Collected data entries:
(* ===== verification/Device.v ===== *)
(** * Devices

    The hardware that the kernel drives besides memory: port I/O ([src/arch/x86_64/port.rs]),
    memory-mapped registers and model-specific registers.  The devices are a parameter: [Hardware]
    has what the kernel can do to them, and the files of the drivers state what they rely on of
    their devices.  [Io] is the state that driver code runs on: memory with the allocator, the
    devices, the interrupt flag and the statics of the drivers. *)

From S2P Require Import Prelude Memory Bytes Frame Paging PageTree PageMap AddressSpace VirtMem Stack Ring Tcb.

(** ** Definitions *)

Definition W32 : Z := 2 ^ 32.
Definition is_u32 (v : Z) : Prop := 0 ≤ v < W32.
Definition is_u8 (v : Z) : Prop := 0 ≤ v < 256.

(** [value as u32], [value as u8] *)
Definition as_u32 (v : Z) : Z := v mod W32.
Definition as_u8 (v : Z) : Z := v mod 256.

Class Hardware (D : Type) := {
  port_in : Z → D → Z * D;
  port_out : Z → Z → D → D;
  mmio_in : VirtualAddr → D → Z * D;
  mmio_out : VirtualAddr → Z → D → D;
  msr_in : Z → D → Z * D;
  msr_out : Z → Z → D → D;
  (* Time passes; the vector that the interrupt controller then signals, if any. *)
  elapse : D → option Z * D;
}.

(** The statics of [apic.rs] and [timer.rs]. *)
Record Counters := mkCounters {
  APIC_ERROR_COUNT : usize;
  LAST_APIC_ERROR : Z;
  APIC_TIMER_COUNT : usize;
  PIT_FIRED : bool;
  LAPIC_COUNT_AT_PIT : Z;
}.

Record Io (D : Type) := mkIo {
  io_mem : MState;
  io_dev : D;
  io_if : bool;
  io_counters : Counters;
}.
Arguments mkIo {D}.
Arguments io_mem {D}.
Arguments io_dev {D}.
Arguments io_if {D}.
Arguments io_counters {D}.

Section devices.
Context {D : Type} `{!Hardware D}.

Definition set_io_mem (m : MState) (s : Io D) : Io D := mkIo m (io_dev s) (io_if s) (io_counters s).
Definition set_io_dev (d : D) (s : Io D) : Io D := mkIo (io_mem s) d (io_if s) (io_counters s).
Definition set_io_if (b : bool) (s : Io D) : Io D := mkIo (io_mem s) (io_dev s) b (io_counters s).
Definition set_io_counters (c : Counters) (s : Io D) : Io D := mkIo (io_mem s) (io_dev s) (io_if s) c.

(** A read and a write of the devices. *)
Definition dev_in (f : D → Z * D) : M (Io D) Z :=
  let! s := get in
  let '(v, d) := f (io_dev s) in
  do! put (set_io_dev d s) ;;;
  ret v.

Definition dev_out (f : D → D) : M (Io D) unit := modify (λ s, set_io_dev (f (io_dev s)) s).

Definition read_u8 (port : Z) : M (Io D) Z := dev_in (port_in port).
Definition write_u8 (port value : Z) : M (Io D) unit := dev_out (port_out port value).

(** [read_volatile] and [write_volatile] of a [u32] in device memory. *)
Definition read_volatile (a : VirtualAddr) : M (Io D) Z := dev_in (mmio_in a).
Definition write_volatile (a : VirtualAddr) (value : Z) : M (Io D) unit := dev_out (mmio_out a value).

(** The halves that [rdmsr] leaves in edx and eax, and those that [wrmsr] takes from them. *)
Definition read_msr (msr : Z) : M (Io D) Z :=
  let! v := dev_in (msr_in msr) in
  let low := as_u32 v in
  let high := as_u32 (Z.shiftr v 32) in
  ret (Z.lor (Z.shiftl high 32) low).

Definition write_msr_halves (msr value : Z) : M (Io D) unit :=
  let eax := as_u32 value in
  let edx := as_u32 (Z.shiftr value 32) in
  dev_out (msr_out msr (Z.lor (Z.shiftl edx 32) eax)).

Definition on_io_mem {A} (c : M MState A) : M (Io D) A := on_part io_mem set_io_mem c.

Definition update_counters (f : Counters → Counters) : M (Io D) unit :=
  modify (λ s, set_io_counters (f (io_counters s)) s).

Definition cli : M (Io D) unit := modify (set_io_if false).
Definition sti : M (Io D) unit := modify (set_io_if true).

(** ** Lemmas *)

Lemma dev_in_Done f s v d : f (io_dev s) = (v, d) → dev_in f s = Done (v, set_io_dev d s).
Proof. unfold dev_in, bind, get, put, ret. by intros ->. Qed.

Lemma dev_out_Done f s : dev_out f s = Done (tt, set_io_dev (f (io_dev s)) s).
Proof. done. Qed.

Lemma halves v : is_u64 v → Z.lor (Z.shiftl (as_u32 (Z.shiftr v 32)) 32) (as_u32 v) = v.
Proof.
  intros Hv. unfold as_u32, W32. apply Z.bits_inj'. intros n Hn.
  rewrite Z.lor_spec, Z.shiftl_spec by done. destruct (Z.ltb_spec n 32).
  - rewrite Z.testbit_neg_r by lia. by rewrite Z.mod_pow2_bits_low by lia.
  - rewrite (Z.mod_pow2_bits_high v) by lia. rewrite orb_false_r.
    destruct (Z.ltb_spec n 64).
    + rewrite Z.mod_pow2_bits_low, Z.shiftr_spec by lia. f_equal. lia.
    + rewrite Z.mod_pow2_bits_high by lia. apply is_u64_bits in Hv as [_ Hv]. by rewrite Hv.
Qed.

Lemma read_msr_Done msr s v d :
  msr_in msr (io_dev s) = (v, d) → is_u64 v → read_msr msr s = Done (v, set_io_dev d s).
Proof. intros E Hv. unfold read_msr. rewrite (bind_Done _ _ _ _ _ (dev_in_Done _ _ _ _ E)). by rewrite halves. Qed.

Lemma write_msr_Done msr v s :
  is_u64 v → write_msr_halves msr v s = Done (tt, set_io_dev (msr_out msr v (io_dev s)) s).
Proof. intros Hv. unfold write_msr_halves. by rewrite halves, dev_out_Done. Qed.

Lemma set_io_dev_dev d s : io_dev (set_io_dev d s) = d.
Proof. done. Qed.

Lemma set_io_dev_same s : set_io_dev (io_dev s) s = s.
Proof. by destruct s. Qed.

Lemma set_io_dev_twice d d' s : set_io_dev d (set_io_dev d' s) = set_io_dev d s.
Proof. done. Qed.
End devices.
(** ** Theorems *)

(** C34: The I/O APIC driver serves exactly the interrupts of its controller whose two registers have an
    eight-bit number.  For those, an entry that was configured means the configuration to the
    controller, unmasking and masking change nothing but the mask, and no other entry is touched.
    Configuring begins by masking the entry, before its destination is written, and every later
    write to the register with the mask keeps it masked.  For others the driver reports which
    limit was missed and leaves the controller alone. *)
Theorem io_apic_correct {D} `{!Hardware D} (V : view (D := D)) `{!ApicHardware V} (io : IoApic) (gsi : Z)
    (c : RedirectionConfig) (s : Io D) :
  ioapic_base io = IOAPIC_VIRTUAL_ADDRESS → config_valid c →
  match redirection_registers io gsi with
  | Ok (lo, hi) =>
      (∃ i, gsi = global_interrupt_base io + i ∧ 0 ≤ i < redirection_entry_count io ∧ i < 120 ∧
         lo = low_of i ∧ hi = high_of i) ∧
      ∃ s1 s2 s3, configure_masked io gsi c s = Done (Ok tt, s1) ∧ unmask io gsi s1 = Done (Ok tt, s2) ∧
        mask io gsi s2 = Done (Ok tt, s3) ∧
        entry_in V lo hi s1 = mkRedirectionEntry c 0 true ∧ entry_in V lo hi s2 = mkRedirectionEntry c 0 false ∧
        entry_in V lo hi s3 = mkRedirectionEntry c 0 true ∧
        (∀ r i, r ≠ lo → r ≠ hi → io_writable r i = true →
           Z.testbit (io_reg V (io_dev s3) r) i = Z.testbit (io_reg V (io_dev s) r) i) ∧
        ∃ v es, written V (io_dev s1) = written V (io_dev s) ++ IoApicSet lo v :: es ∧
          Z.testbit v 16 = true ∧ (∀ w, IoApicSet lo w ∈ es → Z.testbit w 16 = true)
  | Err e =>
      (e = GsiOutsideRange ∧ handles_gsi io gsi = false ∨
       e = InvalidRedirectionIndex ∧ handles_gsi io gsi = true ∧ 120 ≤ gsi - global_interrupt_base io) ∧
      configure_masked io gsi c s = Done (Err e, s) ∧ unmask io gsi s = Done (Err e, s) ∧ mask io gsi s = Done (Err e, s)
  end.
Proof.
  intros Hb Hc. destruct (redirection_registers io gsi) as [[lo hi]|e] eqn:Er.
  2:{ split; [by apply redirection_registers_err|]. unfold configure_masked, unmask, mask. by rewrite Er. }
  split; [by apply redirection_registers_spec|].
  destruct (configure_masked_spec V io Hb _ _ _ Er s c) as (s1 & E1 & R1).
  destruct (unmask_spec V io Hb _ _ _ Er s1) as (s2 & E2 & R2).
  destruct (mask_spec V io Hb _ _ _ Er s2) as (s3 & E3 & R3).
  pose proof (configure_entry V io Hb _ _ _ Er s c s1 Hc E1) as Hent.
  exists s1, s2, s3. split_and!; try done.
  - by rewrite (unmask_entry V io _ _ _ Er [] s1 s2), Hent by (try apply R2; done).
  - by rewrite (mask_entry V io _ _ _ Er [] s2 s3), (unmask_entry V io _ _ _ Er [] s1 s2), Hent by (try apply R2; try apply R3; done).
  - intros r i Hlo Hhi Hw. apply Z.eqb_neq in Hlo, Hhi. rewrite Z.eqb_sym in Hlo, Hhi.
    rewrite (st_io _ _ _ _ (rn_step _ _ _ _ (ran_trans V _ _ _ _ _ R1 (ran_trans V _ _ _ _ _ R2 R3))) r i Hw).
    cbn [last_io foldl configure_events app]. by rewrite Hlo, Hhi.
  - assert (Hmask : ∀ v, Z.testbit (Z.lor v IOAPIC_MASKED) 16 = true).
    { intros v. change IOAPIC_MASKED with (2 ^ 16). by rewrite Z.lor_spec, Z.pow2_bits_true, orb_true_r. }
    eexists _, _. split_and!; [apply R1|apply Hmask|]. intros w Hw. destruct (lo_hi _ _ _ _ Er) as [Hn _].
    apply Z.eqb_neq in Hn.
    repeat (apply elem_of_cons in Hw as [[= ]|Hw]); try done; [|by apply elem_of_nil in Hw]; by subst w.
Qed.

▶ [WORK TASK]
Of the lines above, extract only those from the line with "let edx := as_u32 (Z.shiftr value 32) in" to the line with "is_u64 v → write_msr_halves", both included, exactly as written.

▶ [SOLUTION TO THE PROBLEM]
  let edx := as_u32 (Z.shiftr value 32) in
  dev_out (msr_out msr (Z.lor (Z.shiftl edx 32) eax)).

Definition on_io_mem {A} (c : M MState A) : M (Io D) A := on_part io_mem set_io_mem c.

Definition update_counters (f : Counters → Counters) : M (Io D) unit :=
  modify (λ s, set_io_counters (f (io_counters s)) s).

Definition cli : M (Io D) unit := modify (set_io_if false).
Definition sti : M (Io D) unit := modify (set_io_if true).

(** ** Lemmas *)

Lemma dev_in_Done f s v d : f (io_dev s) = (v, d) → dev_in f s = Done (v, set_io_dev d s).
Proof. unfold dev_in, bind, get, put, ret. by intros ->. Qed.

Lemma dev_out_Done f s : dev_out f s = Done (tt, set_io_dev (f (io_dev s)) s).
Proof. done. Qed.

Lemma halves v : is_u64 v → Z.lor (Z.shiftl (as_u32 (Z.shiftr v 32)) 32) (as_u32 v) = v.
Proof.
  intros Hv. unfold as_u32, W32. apply Z.bits_inj'. intros n Hn.
  rewrite Z.lor_spec, Z.shiftl_spec by done. destruct (Z.ltb_spec n 32).
  - rewrite Z.testbit_neg_r by lia. by rewrite Z.mod_pow2_bits_low by lia.
  - rewrite (Z.mod_pow2_bits_high v) by lia. rewrite orb_false_r.
    destruct (Z.ltb_spec n 64).
    + rewrite Z.mod_pow2_bits_low, Z.shiftr_spec by lia. f_equal. lia.
    + rewrite Z.mod_pow2_bits_high by lia. apply is_u64_bits in Hv as [_ Hv]. by rewrite Hv.
Qed.

Lemma read_msr_Done msr s v d :
  msr_in msr (io_dev s) = (v, d) → is_u64 v → read_msr msr s = Done (v, set_io_dev d s).
Proof. intros E Hv. unfold read_msr. rewrite (bind_Done _ _ _ _ _ (dev_in_Done _ _ _ _ E)). by rewrite halves. Qed.

Lemma write_msr_Done msr v s :
  is_u64 v → write_msr_halves msr v s = Done (tt, set_io_dev (msr_out msr v (io_dev s)) s).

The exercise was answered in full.